### Exercise objective
Find the line with "From S2P Require Import Prelude Mem Bitmap Crc32" in the entries below, then reproduce it and every line after it down to and including the line with "Definition EXT4_FRO_COM_GDT_CSUM : Z", exactly.

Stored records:
+++++

Lemma splice_cstr U q K a l : cstr K a l -> cstr (splice U q K a (Z.of_nat (length l) + 1)) q l.
Proof.
  intros Hc. assert (forall i, 0 <= i <= Z.of_nat (length l) -> splice U q K a (Z.of_nat (length l) + 1) (q + i) = K (a + i)) as Hs.
  { intros i Hi. rewrite splice_in by lia. f_equal. lia. }
  revert Hs. generalize (splice U q K a (Z.of_nat (length l) + 1)). clear U. revert q a Hc.
  induction l as [|c l IH]; intros q a Hc U Hs; cbn [cstr length] in *.
  - rewrite <- Hc. specialize (Hs 0 ltac:(lia)). by rewrite !Z.add_0_r in Hs.
  - destruct Hc as (Hm & H0 & Hc). split_and!; [|done|].
    + rewrite <- Hm. specialize (Hs 0 ltac:(lia)). by rewrite !Z.add_0_r in Hs.
    + apply (IH (q + 1) (a + 1)); [done|]. intros i Hi. specialize (Hs (i + 1) ltac:(lia)).
      by replace (q + 1 + i) with (q + (i + 1)) by lia; replace (a + 1 + i) with (a + (i + 1)) by lia.
Qed.
(* ===== verification/ExecStack.v ===== *)
(** * The user stack of execve, from the allocation of its pages

    uvmalloc and uvmclear make the window [ExecSpec] writes in: 63 pages of the
    stack above a guard page the user cannot reach.  The theorem follows
    build_stack from a process's page table to the contents of the stack. *)
From S2P Require Import Prelude Mem CString KTypes Kalloc Vm VmTree VmMap VmUser VmCopy ListHead KState Queue Thread SchedSpec ProcBase File Fd Exec ExecSpec.
#[local] Opaque memset load64 store64 memmove.

Lemma leaf_pages_lookup m T a n j :
  0 <= j < Z.of_nat n -> leaf_pages m T a n !! Z.to_nat j = Some (PTE2PA (leaf m T (a + j * PGSIZE))).
Proof.
  revert a j. induction n as [|n IH]; intros a j Hj; [lia|]. cbn [leaf_pages].
  destruct (decide (j = 0)) as [->|]; [by rewrite Z.add_0_r|].
  replace (Z.to_nat j) with (S (Z.to_nat (j - 1))) by lia. cbn [lookup list_lookup]. rewrite IH by lia.
  do 3 f_equal. lia.
Qed.

Lemma PGROUNDUP_aligned a : page_aligned a -> 0 <= a <= 2 ^ 64 - PGSIZE -> PGROUNDUP a = a.
Proof.
  intros Ha Hr. rewrite PGROUNDUP_eq by done. unfold page_aligned, PGSIZE in *. pose proof (Z.div_mod a 4096).
  rewrite <- (Z.div_unique (a + 4096 - 1) 4096 (a / 4096) 4095); lia.
Qed.

Lemma page_aligned_add a n : page_aligned a -> page_aligned (a + n * PGSIZE).
Proof. unfold page_aligned. intros Ha. by rewrite Z.mod_add. Qed.

Lemma page_aligned_16 a : page_aligned a -> a mod 16 = 0.
Proof.
  unfold page_aligned, PGSIZE. intros Ha. pose proof (Z.div_mod a 4096). symmetry.
  apply (Z.mod_unique _ _ (a / 4096 * 256)); lia.
Qed.

Section Clear.
Context (kend : Z).
Hypothesis kend_pos : 0 < kend.

(** The page behind an entry uvmalloc has made. *)
Lemma upage_mapped m T va pa :
  leaf m T va = map_pte pa (ualloc_perm PTE_W) -> valid_page kend pa -> va < MAXVA -> upage m T va = pa.
Proof.
  intros Hl Hv Hva. assert (0 <= PTE_W < 2 ^ 10) as Hx by done.
  destruct (map_pte_make pa (ualloc_perm PTE_W) (proj1 Hv) (valid_page_word kend kend_pos pa Hv)
              (proj1 (ualloc_perm_range PTE_W Hx))) as [Hpa Hfl].
  unfold upage. destruct (Z.leb_spec MAXVA va); [lia|]. rewrite Hl. cbn zeta.
  assert (forall f, Z.land f 0x3FF = f -> Z.land (map_pte pa (ualloc_perm PTE_W)) f
    = Z.land (PTE_FLAGS (map_pte pa (ualloc_perm PTE_W))) f) as Hland.
  { intros f Hf. unfold PTE_FLAGS. by rewrite <- Z.land_assoc, (Z.land_comm 0x3FF f), Hf. }
  rewrite !Hland, Hfl, Hpa by done. done.
Qed.
(* ===== verification/Ext4fs.v ===== *)
(** * kernel/fs/ext4fs.c: ext4 as a file system of the kernel

    Every operation of struct file_ops and struct fs_ops that ext4 offers: the
    pool of struct ext4_file behind open files, reading and writing through a
    kernel buffer, opening and closing, stat, directories, links, times, seeking.
    What they call of lwext4 beyond seeking and closing, which are modelled, is
    the record [lwext4]. *)
From Stdlib Require Import String.
From S2P Require Import Prelude Mem CString Snprintf KTypes Kalloc Vm ListHead KState Queue Sched Signal Thread ThreadInv ProcBase Pipe File Inode Fd SysProc Exec SysPath.

Definition ENOENT : Z := 2.
Definition ENOTSUP : Z := 95.
Definition SEEK_SET : Z := 0.
Definition SEEK_CUR : Z := 1.
Definition SEEK_END : Z := 2.
Definition EXT4_DE_UNKNOWN : Z := 0.
Definition EXT4_DE_REG_FILE : Z := 1.
Definition EXT4_DE_DIR : Z := 2.
Definition EXT4_DE_CHRDEV : Z := 3.
Definition EXT4_DE_BLKDEV : Z := 4.
Definition EXT4_DE_FIFO : Z := 5.
Definition EXT4_DE_SOCK : Z := 6.
Definition EXT4_DE_SYMLINK : Z := 7.
Definition UTIME_NOW : Z := Z.shiftl 1 30 - 1.

(** struct ext4_sblock, as far as the kernel reads it. *)
Record ext4_sblock := Ext4Sblock {
  es_creator_os : Z;
  es_magic : Z;
  es_inodes_count : Z;
  es_free_inodes_count : Z;
  es_block_size : Z;   (* ext4_sb_get_block_size *)
  es_blocks_cnt : Z;   (* ext4_sb_get_blocks_cnt *)
  es_free_blocks_cnt : Z;   (* ext4_sb_get_free_blocks_cnt *)
}.

(** A struct ext4_dir: the one of an open file, or a local variable. *)
Inductive edir := DirOf (f : nat) | DirLocal.

(** lwext4: operations on the file [i] of the pool, on directories and on paths.
    A read or a write gets the address of the buffer, its size and what *rcnt
    was before; ext4_dir_entry_next answers the address of the entry, 0 for NULL,
    and the directory's next_off. *)
Record lwext4 := Lwext4 {
  lw_fopen2 : nat -> string -> Z -> E kstate Z;
  lw_fread : nat -> Z -> Z -> Z -> E kstate (Z * Z);
  lw_fwrite : nat -> Z -> Z -> Z -> E kstate (Z * Z);
  lw_ftruncate : nat -> Z -> E kstate Z;
  lw_dir_open : edir -> string -> E kstate Z;
  lw_dir_close : edir -> E kstate Z;
  lw_dir_entry_next : edir -> E kstate (Z * Z);
  lw_raw_inode_fill : string -> E kstate (Z * Z * ext4_inode);
  lw_get_sblock : string -> E kstate (Z * ext4_sblock);
  lw_mount_point_stats : string -> E kstate (Z * Z);
  lw_get_inode_ref : nat -> E kstate (Z * Z * ext4_inode);
  lw_mknod : string -> Z -> Z -> E kstate Z;
  lw_dir_mk : string -> E kstate Z;
  lw_mode_set : string -> Z -> E kstate Z;
  lw_flink : string -> string -> E kstate Z;
  lw_fremove : string -> E kstate Z;
  lw_dir_rm : string -> E kstate Z;
  lw_atime_set : string -> Z -> E kstate Z;
  lw_mtime_set : string -> Z -> E kstate Z;
  lw_frename : string -> string -> E kstate Z;
  lw_device_register : E kstate Z;
  lw_mount : string -> E kstate Z;
  lw_recover : string -> E kstate Z;
  lw_journal_start : string -> E kstate Z;
  lw_cache_write_back : string -> E kstate Z;
}.
(* ===== verification/Ext4Inode.v ===== *)
(** * kernel/fs/ext4_inode.c: inodes as they are on the disk

    An inode is its bytes, at offset 0; [s] is the superblock. *)
From S2P Require Import Prelude Mem Bitmap Ext4Types.

Definition EINVAL : Z := 22.

(** inode->f, inode->osd2.linux2.f and inode->osd2.hurd2.f *)
Abbreviation OSD2 := (offsetof ext4_inode "osd2").
Abbreviation ino i f := (rd ext4_inode i 0 f) (only parsing).
Abbreviation osd_linux i f := (rd linux2 i OSD2 f) (only parsing).
Abbreviation osd_hurd i f := (rd hurd2 i OSD2 f) (only parsing).

(** do ... while (size > 256): halving a number of 32 bits at most 32 times. *)
Fixpoint ext4_inode_block_bits_count_loop (n : nat) (bits size : Z) : Z :=
  match n with
  | O => bits
  | S n =>
    let bits := bits + 1 in let size := Z.shiftr size 1 in
    if 256 <? size then ext4_inode_block_bits_count_loop n bits size else bits
  end.
Definition ext4_inode_block_bits_count (block_size : Z) : Z := ext4_inode_block_bits_count_loop 32 8 block_size.

Definition ext4_inode_get_mode (s i : mem) : Z :=
  let v := ino i "mode" in
  if sb s "creator_os" =? EXT4_SUPERBLOCK_OS_HURD then Z.lor v (u32 (Z.shiftl (osd_hurd i "mode_high") 16)) else v.
Definition ext4_inode_set_mode (s i : mem) (mode : Z) : mem :=
  let i := wr ext4_inode i 0 "mode" (Z.shiftr (u32 (Z.shiftl mode 16)) 16) in
  if sb s "creator_os" =? EXT4_SUPERBLOCK_OS_HURD then wr hurd2 i OSD2 "mode_high" (Z.shiftr mode 16) else i.

(** uid and gid are fields of 16 bits. *)
Definition ext4_inode_get_uid (i : mem) : Z := ino i "uid".
Definition ext4_inode_set_uid (i : mem) (uid : Z) : mem := wr ext4_inode i 0 "uid" uid.

Definition ext4_inode_type (s i : mem) : Z := Z.land (ext4_inode_get_mode s i) EXT4_INODE_MODE_TYPE_MASK.
Definition ext4_inode_is_type (s i : mem) (type : Z) : bool := ext4_inode_type s i =? type.

Definition ext4_inode_get_size (s i : mem) : Z :=
  let v := ino i "size_lo" in
  if (0 <? sb s "rev_level") && ext4_inode_is_type s i EXT4_INODE_MODE_FILE then Z.lor v (u64 (Z.shiftl (ino i "size_hi") 32)) else v.
Definition ext4_inode_set_size (i : mem) (size : Z) : mem :=
  let i := wr ext4_inode i 0 "size_lo" (Z.shiftr (u64 (Z.shiftl size 32)) 32) in
  wr ext4_inode i 0 "size_hi" (Z.shiftr size 32).

Definition ext4_inode_get_csum (s i : mem) : Z :=
  let inode_size := sb s "inode_size" in
  let v := osd_linux i "checksum_lo" in
  if EXT4_GOOD_OLD_INODE_SIZE <? inode_size then Z.lor v (u32 (Z.shiftl (ino i "checksum_hi") 16)) else v.
Definition ext4_inode_set_csum (s i : mem) (checksum : Z) : mem :=
  let inode_size := sb s "inode_size" in
  let i := wr linux2 i OSD2 "checksum_lo" (Z.shiftr (u32 (Z.shiftl checksum 16)) 16) in
  if EXT4_GOOD_OLD_INODE_SIZE <? inode_size then wr ext4_inode i 0 "checksum_hi" (Z.shiftr checksum 16) else i.
(** * Directory blocks as tables of names

    A directory block is a sequence of entries that fill it; the entries in use
    are a table from names to inodes. Looking a name up in the block, adding one
    and removing one are those operations of the table. *)

(** ** Entries *)

Record dent := Dent { d_ino : Z; d_len : Z; d_type : Z; d_name : list Z }.

Definition d_size (d : dent) : Z := 8 + Z.of_nat (length (d_name d)).

(** The entry [d] is at [p]. The name of a free entry does not count. *)
Definition dent_at (s m : mem) (p : Z) (d : dent) : Prop :=
  ext4_dir_en_get_inode m p = d_ino d /\ ext4_dir_en_get_entry_len m p = d_len d /\ ext4_dir_en_get_inode_type s m p = d_type d /\
  (d_ino d <> 0 -> ext4_dir_en_get_name_len s m p = Z.of_nat (length (d_name d)) /\ bytes_at m (p + 8) (length (d_name d)) = d_name d /\ d_size d <= d_len d) /\
  8 <= d_len d /\ d_len d mod 4 = 0.

(** The entries [l] follow each other from [p] to [q]. *)
Fixpoint dirents (s m : mem) (p : Z) (l : list dent) (q : Z) : Prop :=
  match l with
  | [] => p = q
  | d :: l => dent_at s m p d /\ dirents s m (p + d_len d) l q
  end.

(** The first entry in use with a name. *)
Fixpoint dir_lookup (l : list dent) (name : list Z) : option Z :=
  match l with
  | [] => None
  | d :: l => if negb (d_ino d =? 0) && bool_decide (d_name d = name) then Some (d_ino d) else dir_lookup l name
  end.

(** ** Bytes *)

Section Bytes.
Implicit Types (m : mem) (s : mem).

Lemma bytes_at_ext m m' p n : same_range m m' p (Z.of_nat n) -> bytes_at m p n = bytes_at m' p n.
Proof.
  revert p. induction n as [|n IH]; intros p H; cbn [bytes_at]; [done|]. rewrite (H p) by lia. f_equal. apply IH. intros a Ha. apply H. lia.
Qed.

Lemma memcpy_out m p l a : a < p \/ p + Z.of_nat (length l) <= a -> memcpy m p l a = m a.
Proof.
  revert m p. induction l as [|b l IH]; intros m p Ha; cbn [memcpy length] in *; [done|]. rewrite IH by lia. apply mset_ne. lia.
Qed.

Lemma bytes_memcpy m p l : Forall (fun b => 0 <= b < 256) l -> bytes_at (memcpy m p l) p (length l) = l.
Proof.
  intros Hl. revert m p. induction Hl as [|b l Hb Hl IH]; intros m p; cbn [memcpy length bytes_at]; [done|].
  rewrite IH, memcpy_out, mset_eq by lia. by rewrite wrap_small by lia.
Qed.

Lemma bytes_memcpy_ok m p l : bytes_ok m -> bytes_ok (memcpy m p l).
Proof. revert m p. induction l as [|b l IH]; intros m p Hm; cbn [memcpy]; [done|]. by apply IH, mset_ok. Qed.

Lemma same_range_sub m m' a n b k : same_range m m' a n -> a <= b -> b + k <= a + n -> same_range m m' b k.
Proof. intros H Ha Hk x Hx. apply H. lia. Qed.

Lemma same_range_sym m m' a n : same_range m m' a n -> same_range m' m a n.
Proof. intros H x Hx. symmetry. by apply H. Qed.

Lemma same_range_trans m1 m2 m3 a n : same_range m1 m2 a n -> same_range m2 m3 a n -> same_range m1 m3 a n.
Proof. intros H1 H2 x Hx. rewrite H1 by done. by apply H2. Qed.

Lemma rd_ext l m m' p f : same_range m m' (p + offsetof l f) (Z.of_nat (widthof l f)) -> rd l m p f = rd l m' p f.
Proof. apply load_ext. Qed.

Lemma wr_same l m p f v a n : p + offsetof l f + Z.of_nat (widthof l f) <= a \/ a + n <= p + offsetof l f -> same_range m (wr l m p f v) a n.
Proof. intros H x Hx. symmetry. apply store_out. lia. Qed.
End Bytes.

(** Only the bytes of an entry count, and of a free entry its head. *)
Definition d_used (d : dent) : Z := if d_ino d =? 0 then 8 else d_size d.

Lemma d_used_len s m p d : dent_at s m p d -> 8 <= d_used d <= d_len d.
Proof. intros (_ & _ & _ & Hn & Hl & _). unfold d_used, d_size in *. destruct (Z.eqb_spec (d_ino d) 0); [lia|]. destruct (Hn ltac:(done)) as (_ & _ & ?). lia. Qed.
(* ===== verification/Ext4Meta.v ===== *)
(** * kernel/fs/ext4_fs.c, ext4_balloc.c, ext4_ialloc.c: checksums and numbers of the metadata

    The functions of these files that compute on the superblock, a group
    descriptor, an inode or a bitmap in memory; those that fetch them from the
    device are left out. *)
From S2P Require Import Prelude Mem Bitmap Crc32 Ext4Types Ext4Inode Ext4Dir.

Definition ENOTSUP : Z := 95.
Definition EXT4_FCOM_DIR_INDEX : Z := 0x0020.
Definition EXT4_FRO_COM_GDT_CSUM : Z := 0x0010.
Definition EXT4_FRO_COM_DIR_NLINK : Z := 0x0020.
Definition EXT4_FINCOM_64BIT : Z := 0x0080.
Definition EXT4_INODE_FLAG_INDEX : Z := 0x00001000.
Definition EXT4_LINK_MAX : Z := 65000.

(** FILETYPE, META_BG, EXTENTS, FLEX_BG and 64BIT, with RECOVER and MMP, which
    are ignored. *)
Definition CONFIG_SUPPORTED_FINCOM : Z := Z.lor 0x02D2 0x0104.
(** SPARSE_SUPER, METADATA_CSUM, LARGE_FILE, GDT_CSUM, DIR_NLINK, EXTRA_ISIZE and
    HUGE_FILE. *)
Definition CONFIG_SUPPORTED_FRO_COM : Z := 0x047B.

(** The result and *read_only. *)
Definition ext4_fs_check_features (s : mem) : Z * bool :=
  if sb s "rev_level" =? 0 then (EOK, false)
  else if has_bits (sb s "features_incompatible") (Z.lnot CONFIG_SUPPORTED_FINCOM) then (ENOTSUP, false)
  else if has_bits (sb s "features_read_only") (Z.lnot CONFIG_SUPPORTED_FRO_COM) then (EOK, true)
  else (EOK, false).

+++++

### Solution to the exercise
From S2P Require Import Prelude Mem Bitmap Crc32 Ext4Types Ext4Inode Ext4Dir.

Definition ENOTSUP : Z := 95.
Definition EXT4_FCOM_DIR_INDEX : Z := 0x0020.
Definition EXT4_FRO_COM_GDT_CSUM : Z := 0x0010.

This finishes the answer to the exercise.